I think every one is misunderstanding me, while i appriciate all the information given here, I was asking to see set ups of the camera and how you would have the flash on the camera set up during the ceromony and reception. and other indoor photgraphy events, and an example of a shot you took with the set up, not a gear list, I know what kind of gear you need, I was looking for camera , and flash bracket examples, i think thats the route i am going to go instead of the lightsphere, i didnt like the results from it.

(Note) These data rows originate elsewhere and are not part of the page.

(* ===== verification/Snapshots.v ===== *)
(** * Transactions over snapshots

    MongoDB's multi-document transactions: a transaction reads the state some
    earlier commit left, and commits unless a document it writes has been written
    since.  [sess.WithTransaction] runs a transaction that conflicts again, from a
    newer state.  An operation outside a transaction is one that reads the latest
    state.

    The documents are the rows of [Store]'s tables, and the lock documents
    admission touches.  A transaction's body is a function of the state it reads
    that gives the documents it writes, a document it touches without changing a
    modelled field ([$inc] of a private revision) included. *)

From Stdlib Require Import String.
From S2P Require Import Prelude GoAny Completion Store.
Local Open Scope Z_scope.

Inductive doc :=
| DRun (id : string)
| DThread (id : string)
| DCkpt (id : string)
| DOpaque (key : string * string * string)
| DLock (id : string).

#[export] Instance doc_eq_dec : EqDecision doc.
Proof. solve_decision. Defined.

(** ** Bodies *)

Definition body (A : Type) : Type := DB → res err (A * list doc * DB).

Definition bret {A} (a : A) : body A := λ db, Ok (a, [], db).
Definition berr {A} (e : err) : body A := λ _, Err e.
Definition bbind {A B} (m : body A) (k : A → body B) : body B :=
  λ db, match m db with
        | Err e => Err e
        | Ok (a, w, db1) =>
            match k a db1 with
            | Err e => Err e
            | Ok (b, w', db2) => Ok (b, w ++ w', db2)
            end
        end.
(** A read. *)
Definition bread {A} (f : DB → res err A) : body A :=
  λ db, match f db with Ok a => Ok (a, [], db) | Err e => Err e end.
(** A write of the listed documents. *)
Definition bwrite {A} (f : DB → res err (A * list doc * DB)) : body A := f.

Notation "x <~~ m ;; k" := (bbind m (λ x, k))
  (at level 100, m at next level, right associativity) : go_scope.

(** ** States and commits *)

(** The documents with the time each was last written, and the time. *)
Record cluster := mkCluster { cdb : DB; mtime : doc → nat; ticks : nat }.

(** One document of [new] in [db]. *)
Definition copy (new : DB) (db : DB) (d : doc) : DB :=
  match d with
  | DRun id => set_runs (partial_alter (λ _, runs new !! id) id (runs db)) db
  | DThread id => set_threads (partial_alter (λ _, threads new !! id) id (threads db)) db
  | DCkpt id => set_ckpts (partial_alter (λ _, ckpts new !! id) id (ckpts db)) db
  | DOpaque k => set_opaques (partial_alter (λ _, opaques new !! k) k (opaques db)) db
  | DLock _ => db
  end.

Definition written (W : list doc) (d : doc) : bool := existsb (λ e, bool_decide (e = d)) W.

(** The first committer of a document wins. *)
Definition commit (snap : cluster) (W : list doc) (new : DB) (cur : cluster) : option cluster :=
  if forallb (λ d, (mtime cur d <=? ticks snap)%nat) W then
    Some (mkCluster (foldl (copy new) (cdb cur) W)
            (λ d, if written W d then S (ticks cur) else mtime cur d) (S (ticks cur)))
  else None.

(** Two states agree on a document. *)
Definition same_doc (d : doc) (a b : DB) : Prop :=
  match d with
  | DRun id => runs a !! id = runs b !! id
  | DThread id => threads a !! id = threads b !! id
  | DCkpt id => ckpts a !! id = ckpts b !! id
  | DOpaque k => opaques a !! k = opaques b !! k
  | DLock _ => True
  end.

#[export] Instance same_doc_equiv d : Equivalence (same_doc d).
Proof. split; destruct d; repeat intro; simpl in *; first [done|congruence]. Qed.

Lemma copy_same new db d : same_doc d (copy new db d) new.
Proof. destruct d; simpl; try apply lookup_partial_alter_eq; done. Qed.

Lemma copy_other new db d e : d ≠ e → same_doc e (copy new db d) db.
Proof.
  intros Hne. destruct d, e; simpl; try done; apply lookup_partial_alter_ne; congruence.
Qed.

Lemma written_in W d : written W d = true ↔ d ∈ W.
Proof.
  unfold written. rewrite existsb_exists. split.
  - intros (e&He&Hd%bool_decide_eq_true). subst. by apply list_elem_of_In.
  - intros Hd. exists d. split; [by apply list_elem_of_In|by apply bool_decide_eq_true].
Qed.

Lemma copies_other new W db d : d ∉ W → same_doc d (foldl (copy new) db W) db.
Proof.
  revert db. induction W as [|e W IH]; intros db Hd; [done|]. simpl.
  etrans; [apply IH; set_solver|]. apply copy_other. set_solver.
Qed.

Lemma copies_same new W db d : d ∈ W → same_doc d (foldl (copy new) db W) new.
Proof.
  revert db. induction W as [|e W IH]; intros db Hd; [set_solver|]. simpl.
  destruct (decide (d ∈ W)) as [HW|HW]; [by apply IH|].
  assert (d = e) as -> by set_solver. etrans; [by apply copies_other|]. apply copy_same.
Qed.

(** ** Histories *)

(** The states of a run of the system, newest first.  [op] are the operations and
    [exec] what each writes on the state it reads. *)
Section history.
Context {op : Type} (exec : op → DB → res err (list doc * DB)).

Inductive history (db0 : DB) : list cluster → Prop :=
| h_start : history db0 [mkCluster db0 (λ _, 0%nat) 0]
| h_commit p cur past snap W new next :
    history db0 (cur :: past) → snap ∈ cur :: past → exec p (cdb snap) = Ok (W, new) →
    commit snap W new cur = Some next → history db0 (next :: cur :: past).

(** A document not written since an earlier state is as it was then. *)
Lemma history_doc db0 cur past : history db0 (cur :: past) →
  ∀ snap, snap ∈ cur :: past → (ticks snap ≤ ticks cur)%nat ∧
    ∀ d, (mtime cur d ≤ ticks snap)%nat → same_doc d (cdb snap) (cdb cur).
Proof.
  intros H. remember (cur :: past) as l eqn:E. revert cur past E.
  induction H as [|p cur past s0 W new next H IH Hs0 Hx Hc]; intros cur' past' [= <- <-] snap Hs.
  - assert (snap = mkCluster db0 (λ _, 0%nat) 0) as -> by set_solver. done.
  - unfold commit in Hc. destruct (forallb _ W) eqn:Hw; [|done]. injection Hc as <-. simpl.
    apply elem_of_cons in Hs as [->|Hs]; [done|].
    destruct (IH cur past eq_refl snap Hs) as [Ht Hd]. split; [lia|]. intros d.
    destruct (written W d) eqn:Hwd; [lia|]. intros Hm. etrans; [by apply Hd|]. symmetry. apply copies_other.
    rewrite <- written_in. by rewrite Hwd.
Qed.

(** What a transaction that commits has read of the documents it writes is the
    latest there is, and it leaves exactly those as its body computed them. *)
Lemma commit_current db0 cur past snap W new next :
  history db0 (cur :: past) → snap ∈ cur :: past → commit snap W new cur = Some next →
  (∀ d, d ∈ W → same_doc d (cdb snap) (cdb cur) ∧ same_doc d (cdb next) new) ∧
  (∀ d, d ∉ W → same_doc d (cdb next) (cdb cur)).
Proof.
  intros H Hs Hc. unfold commit in Hc. destruct (forallb _ W) eqn:Hw; [|done]. injection Hc as <-. simpl.
  rewrite forallb_forall in Hw. split; intros d Hd; [split|].
  - eapply history_doc; [done..|]. apply Nat.leb_le, Hw. by apply list_elem_of_In.
  - by apply copies_same.
  - by apply copies_other.
Qed.

(** A property of states that commits keep holds of every state. *)
Lemma history_invariant db0 (P : DB → Prop) l :
  P db0 →
  (∀ p cur past snap W new next, history db0 (cur :: past) → P (cdb cur) → snap ∈ cur :: past →
     exec p (cdb snap) = Ok (W, new) → commit snap W new cur = Some next → P (cdb next)) →
  history db0 l → ∀ c, c ∈ l → P (cdb c).
Proof.
  intros H0 Hstep. induction 1 as [|p cur past snap W new next H IH Hs Hx Hc]; intros c Hin.
  - assert (c = mkCluster db0 (λ _, 0%nat) 0) as -> by set_solver. done.
  - apply elem_of_cons in Hin as [->|Hin]; [|by apply IH].
    eapply Hstep; [done| |done..]. apply IH. left.
Qed.
End history.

oh but why in the world would i need 5 580 ex flashes, Ihave one and some aline bees if i needed to do formal shots, i couldnt see seting up 5 strobes and 5 light stands, wow. so if any body has any examples and a picture taken with it, ,or any other suggestions that would be great, and if you want to see what i did this weekend you can visit my website www.jumpingthrewphoto.​com (external link) go to family and its the gallery at the bottom that says wedding. I think i got some good shots, but feel with some stuff made for these kinds of photos i would have gotten better results, i normally shot outside, non moving posed subjects. this was quite different and a challange, none if the pictures in this gallery have had any post proccessing done except resize in lightroom.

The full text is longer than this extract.